Saved entries
------------------------------------------------------------
(* ===== verification/Executor.v ===== *)
(** * Executing jobs ([executor.rs], the [Processable] trait and the defaults
    of [worker.rs])

    A worker is user code: a [Processable] is what its trait methods answer,
    and how its [process] ends is a field. The runtime's [fail] is recorded as
    the list of errors passed to it; logging and reporting are left out. *)
From S2P Require Import Prelude Errors Redis Envelope Queue Keys Scripts Storage Metrics.
Open Scope Z_scope.

(** ** Worker defaults *)

Definition default_max_retries : Z := 2.

(** [u64::pow(5, retries + 2)]; the u32 addition and the power wrap. *)
Definition default_retry_delay (retries : Z) : Z := u64_wrap (5 ^ u32_wrap (retries + 2)).

(** [WorkerBatchConfig::new]; [None] is the panic. *)
Record WorkerBatchConfig := { batch_size : nat; batch_timeout : Duration }.
Definition new_batch_config (size : nat) (timeout : Duration) : option WorkerBatchConfig :=
  if decide (0 < size)%nat then Some {| batch_size := size; batch_timeout := timeout |} else None.

(** ** Jobs bound to their worker *)

(** How [process] ends: a worker error is its text under the error formatter,
    together with what the retry-delay override answers for it. *)
Inductive ExecutionResult :=
| ExecSuccess
| ExecFailed (formatted : string) (delay_override : Z -> Z -> option Z)
| ExecPanicked (message : string).

Record Processable := {
  p_len : nat;
  p_job_name : string;
  p_worker_name : string;
  p_max_retries : nat -> Z;             (* index *)
  p_retry_delay : nat -> Z -> Z;        (* index, retries *)
  p_should_resume : bool;
  p_process : ExecutionResult;
}.

Record JobExecutionPolicy := { max_retries : Z; policy_retry_delay : Z }.

Definition execution_policy (w : Processable) (index : nat) (e : JobEnvelope) : JobExecutionPolicy :=
  {| max_retries := p_max_retries w index;
     policy_retry_delay := p_retry_delay w index (retries (meta e)) |}.

Definition policies (w : Processable) (es : list JobEnvelope) : list JobExecutionPolicy :=
  imap (execution_policy w) es.

Record ExecutionOutcome := { out_kind : WorkerResultKind; out_duration_ms : Z }.

(** ** Failure metadata *)

Record FailedJobMetadata := {
  fj_job_id : JobId;
  fj_args : Value;
  fj_retry_count : Z;
  fj_max_retries : Z;
  fj_will_retry : bool;
  fj_terminal : bool;
}.
Record WorkerFailureMetadata := {
  fm_batch_size : nat;
  fm_jobs : list FailedJobMetadata;
  fm_queue : string;
  fm_job_name : string;
  fm_worker_name : string;
  fm_will_retry : bool;
  fm_terminal : bool;
}.

Definition failed_job (p : JobEnvelope * JobExecutionPolicy) : FailedJobMetadata :=
  let will_retry := retries (meta p.1) <? max_retries p.2 in
  {| fj_job_id := id p.1; fj_args := args (job p.1); fj_retry_count := retries (meta p.1);
     fj_max_retries := max_retries p.2; fj_will_retry := will_retry; fj_terminal := negb will_retry |}.

Definition failure_metadata (es : list JobEnvelope) (ps : list JobExecutionPolicy) (job_name worker_name : string)
    : WorkerFailureMetadata :=
  let js := failed_job <$> zip es ps in
  let will_retry := existsb fj_will_retry js in
  {| fm_batch_size := length js; fm_jobs := js;
     fm_queue := match head es with Some e => queue e | None => "" end;
     fm_job_name := job_name; fm_worker_name := worker_name;
     fm_will_retry := will_retry; fm_terminal := negb will_retry |}.

Section Execution.
Context `{S : Serde}.
Variable st : StorageInternal.
Open Scope prog_scope.

(** ** Failed jobs *)

(** [retry_delay]: the override, when there is one and it answers. *)
Definition retry_delay (delay_override : Z -> Z -> option Z) (e : JobEnvelope) (p : JobExecutionPolicy) : Z :=
  default (policy_retry_delay p) (delay_override (retries (meta e)) (policy_retry_delay p)).

Definition handle_err (err_msg : string) (e : JobEnvelope) (delay max now : Z) : rprog unit :=
  if retries (meta e) <? max then retry_in st (id e) delay err_msg now
  else kill st e err_msg.

(** The loop over a failed batch: the first storage error is passed to [fail]
    and ends it. *)
Fixpoint handle_errs (err_msg : string) (delay : JobEnvelope -> JobExecutionPolicy -> Z) (now : Z)
    (jobs : list (JobEnvelope * JobExecutionPolicy)) : prog (list OxanaError) :=
  match jobs with
  | [] => Ret []
  | (e, p) :: jobs' =>
      r <- handle_err err_msg e (delay e p) (max_retries p) now ;;
      match r with
      | Ok _ => handle_errs err_msg delay now jobs'
      | Err error => Ret [error]
      end
  end.

Definition finish_batch_result (result_ : ExecutionResult) (es : list JobEnvelope)
    (ps : list JobExecutionPolicy) (now : Z) : prog (WorkerResultKind * list OxanaError) :=
  match result_ with
  | ExecSuccess =>
      r <- finish_with_success_batch st es ;;
      Ret (Success, match r with Ok _ => [] | Err e => [e] end)
  | ExecFailed err_msg delay_override =>
      errors <- handle_errs err_msg (retry_delay delay_override) now (zip es ps) ;;
      Ret (Failed, errors)
  | ExecPanicked panic_msg =>
      errors <- handle_errs panic_msg (fun _ p => policy_retry_delay p) now (zip es ps) ;;
      Ret (Panicked, errors)
  end.

(** ** [run_batch]

    The answer is the outcome and the errors passed to [fail], or the error
    returned. *)
Definition clear_state (w : Processable) (es : list JobEnvelope) : list JobEnvelope :=
  if p_should_resume w then es else map_meta (set_state None) <$> es.

Definition run_batch (w : Processable) (es : list JobEnvelope) (duration_ms now_start now_finish : Z)
    : rprog (ExecutionOutcome * list OxanaError) :=
  match es with
  | [] => lift (Ok ({| out_kind := Success; out_duration_ms := 0 |}, []))
  | _ =>
      if decide (p_len w <> length es) then
        lift (Err (GenericError ("Batch worker has " +:+ z_to_string (Z.of_nat (p_len w)) +:+
          " jobs but received " +:+ z_to_string (Z.of_nat (length es)) +:+ " envelopes")))
      else
        let ps := policies w es in
        started <- set_started_at_batch st now_start (clear_state w es) ;;
        match started with
        | (_, Err e) => lift (Err e)
        | (es', Ok _) =>
            finished <- finish_batch_result (p_process w) es' ps now_finish ;;
            lift (Ok ({| out_kind := finished.1; out_duration_ms := duration_ms |}, finished.2))
        end
  end.

Definition run (w : Processable) (e : JobEnvelope) := run_batch w [e].
End Execution.

(** ** Facts *)

(** Default delays are powers of five as long as they fit a u64. *)
Lemma default_retry_delay_exact r :
  0 <= r <= 25 -> default_retry_delay r = 5 ^ (r + 2) /\ default_retry_delay r <= u64_max.
Proof.
  intros Hr. unfold default_retry_delay. rewrite u32_wrap_small by (unfold u32_max; lia).
  assert (0 <= 5 ^ (r + 2) <= u64_max).
  { split; [apply Z.pow_nonneg; lia|].
    apply Z.le_trans with (5 ^ 27); [apply Z.pow_le_mono_r; lia|]. unfold u64_max. lia. }
  rewrite u64_wrap_small by done. split; [done|lia].
Qed.

(** The default delays back off exponentially, by a factor of five, as long as
    they fit a u64: up to the 25th retry. The power of the 26th does not fit,
    and the delay it wraps to (where overflow is not checked) is shorter than
    the one before it. *)
Theorem default_retry_delay_backoff r :
  0 <= r <= 24 ->
  default_retry_delay (r + 1) = 5 * default_retry_delay r /\
  25 <= default_retry_delay r < default_retry_delay (r + 1) /\
  default_retry_delay (r + 1) <= u64_max /\
  default_retry_delay 26 < default_retry_delay 25.
Proof.
  intros Hr. destruct (default_retry_delay_exact r) as [-> _]; [lia|].
  destruct (default_retry_delay_exact (r + 1)) as [E Hle]; [lia|].
  assert (5 ^ (r + 1 + 2) = 5 * 5 ^ (r + 2)) as E'
    by (replace (r + 1 + 2) with (Z.succ (r + 2)) by lia; rewrite Z.pow_succ_r by lia; lia).
  assert (5 ^ 2 <= 5 ^ (r + 2)) by (apply Z.pow_le_mono_r; lia).
  split_and!; [lia..|vm_compute; reflexivity].
Qed.

Lemma length_policies w es : length (policies w es) = length es.
Proof. apply length_imap. Qed.

(** What is reported about a failed batch agrees with what is done with it: a
    job is reported as retried exactly when [handle_err] retries it. *)
Lemma failed_job_agrees `{S : Serde} st err_msg e p delay now :
  handle_err st err_msg e delay (max_retries p) now =
    if fj_will_retry (failed_job (e, p)) then retry_in st (id e) delay err_msg now else kill st e err_msg.
Proof. done. Qed.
------------------------------------------------------------
▶ Work request
Please make an exact copy of the lines above from the line with "delay now jobs'" through the line with "Definition clear_state (w", both ends included.

▶ Task response
      | Ok _ => handle_errs err_msg delay now jobs'
      | Err error => Ret [error]
      end
  end.

Definition finish_batch_result (result_ : ExecutionResult) (es : list JobEnvelope)
    (ps : list JobExecutionPolicy) (now : Z) : prog (WorkerResultKind * list OxanaError) :=
  match result_ with
  | ExecSuccess =>
      r <- finish_with_success_batch st es ;;
      Ret (Success, match r with Ok _ => [] | Err e => [e] end)
  | ExecFailed err_msg delay_override =>
      errors <- handle_errs err_msg (retry_delay delay_override) now (zip es ps) ;;
      Ret (Failed, errors)
  | ExecPanicked panic_msg =>
      errors <- handle_errs panic_msg (fun _ p => policy_retry_delay p) now (zip es ps) ;;
      Ret (Panicked, errors)
  end.

(** ** [run_batch]

    The answer is the outcome and the errors passed to [fail], or the error
    returned. *)
Definition clear_state (w : Processable) (es : list JobEnvelope) : list JobEnvelope :=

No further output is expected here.